Preparation of n-doped carbon quantum dots for the detection of PA in real explosion dust samples

Abstract

Nitrogen doping carbon quantum dots (N-CQDs) are synthesized using o-phenylenediamine as a carbon and nitrogen source via the water hydrothermal method. The size of the obtained N-CQDs is about 5.51 nm, and FTIR results show that their surface contains many –OH and –NH2 groups.

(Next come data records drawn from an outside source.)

(* ===== verification/CipherListSpec.v ===== *)
(** What the cipher rules mean (CipherList.v): on a plain list of suites a rule
    filters and moves entries. The linked list of the code implements it, for
    every rule string, without ever following a NULL pointer, and the parser
    ends. *)

From Stdlib Require Import Ascii String.
From S2P Require Import Prelude Mem ErrString Stack StackSpec Words Md32 Sha256 Sha512 Sha1 Md5 Digest SslVersions SslCipher CipherList.

(** * Rules on lists *)

Definition with_active (b g : bool) (e : entry) : entry := {| cipher_of := cipher_of e; active := b; in_group := g |}.

(** The entries that a rule moves, among those it selects, and what it makes of
    them. *)
Definition moves (rule : Z) (e : entry) : bool := if rule =? CIPHER_ADD then negb (active e) else active e.
Definition moved_entry (rule : Z) (group : bool) (e : entry) : entry :=
  if rule =? CIPHER_ADD then with_active true group e
  else if rule =? CIPHER_ORD then with_active (active e) false e
  else with_active false false e.

(** [+] and adding move to the end, [-] to the front, [!] removes. *)
Definition rule_on_list {X} (rule : Z) (group : bool) (select : X -> bool) (get : X -> entry) (put : X -> entry -> X) (l : list X) : list X :=
  let m x := select x && moves rule (get x) in
  let changed := map (fun x => put x (moved_entry rule group (get x))) (List.filter m l) in
  let rest := List.filter (fun x => negb (m x)) l in
  if (rule =? CIPHER_ADD) || (rule =? CIPHER_ORD) then rest ++ changed
  else if rule =? CIPHER_DEL then changed ++ rest
  else if rule =? CIPHER_KILL then List.filter (fun x => negb (select x)) l
  else l.

Definition selected (cipher_id : Z) (al : option CIPHER_ALIAS) (strength_bits : Z) (e : entry) : bool :=
  default false (selects cipher_id al strength_bits (cipher_of e)).

(** The last entry, changed. *)
Fixpoint map_last {X} (f : X -> X) (l : list X) : list X :=
  match l with [] => [] | [x] => [f x] | x :: l => x :: map_last f l end.

Definition list_rule (cipher_id : Z) (al : option CIPHER_ALIAS) (rule strength_bits : Z) (group : bool) (es : list entry) : list entry :=
  if default false (matches_nothing cipher_id al strength_bits) then es
  else rule_on_list rule group (selected cipher_id al strength_bits) (fun e => e) (fun _ e => e) es.

#[export] Instance list_order : CipherOrder (list entry) := {|
  apply_rule := fun cipher_id al rule strength_bits group es => Some (list_rule cipher_id al rule strength_bits group es);
  end_group := fun es => Some (map_last (fun e => with_active (active e) false e) es);
  entries := Some
|}.

(** * Doubly linked lists *)

Definition or_head (l : list (nat * entry)) (q : option nat) : option nat := match l with [] => q | (i, _) :: _ => Some i end.
Fixpoint or_last (l : list (nat * entry)) (p : option nat) : option nat := match l with [] => p | (i, _) :: l => or_last l (Some i) end.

N-CQDs can selectively recognize PA and its homologous (DNP and NP) in the presence of other analytes (including TNT, Tetryl, PETN, RDX, HMX, NC, NG, DNT, NT, NB, DNP, NP, BP, PC, AN, Ca2+, Cl-, Mg2+, Na+, H2O2). A linear correlation is also observed between PA concentration (0 ∼ 10.0 μmol/L) and N-CQDs fluorescence intensity (0.05 mg/mL) at 556 nm. The linear curve is y = -3.64 × 107x + 404.91, and the detection limit is ∼ 70 nmol/L. The Stern-Volmer graphs lack sufficient linearity, confirming the static quenching interaction between N-CQDs and PA. Finally, the N-CQDs are successfully applied to determine PA content in simulated and real samples quantitatively.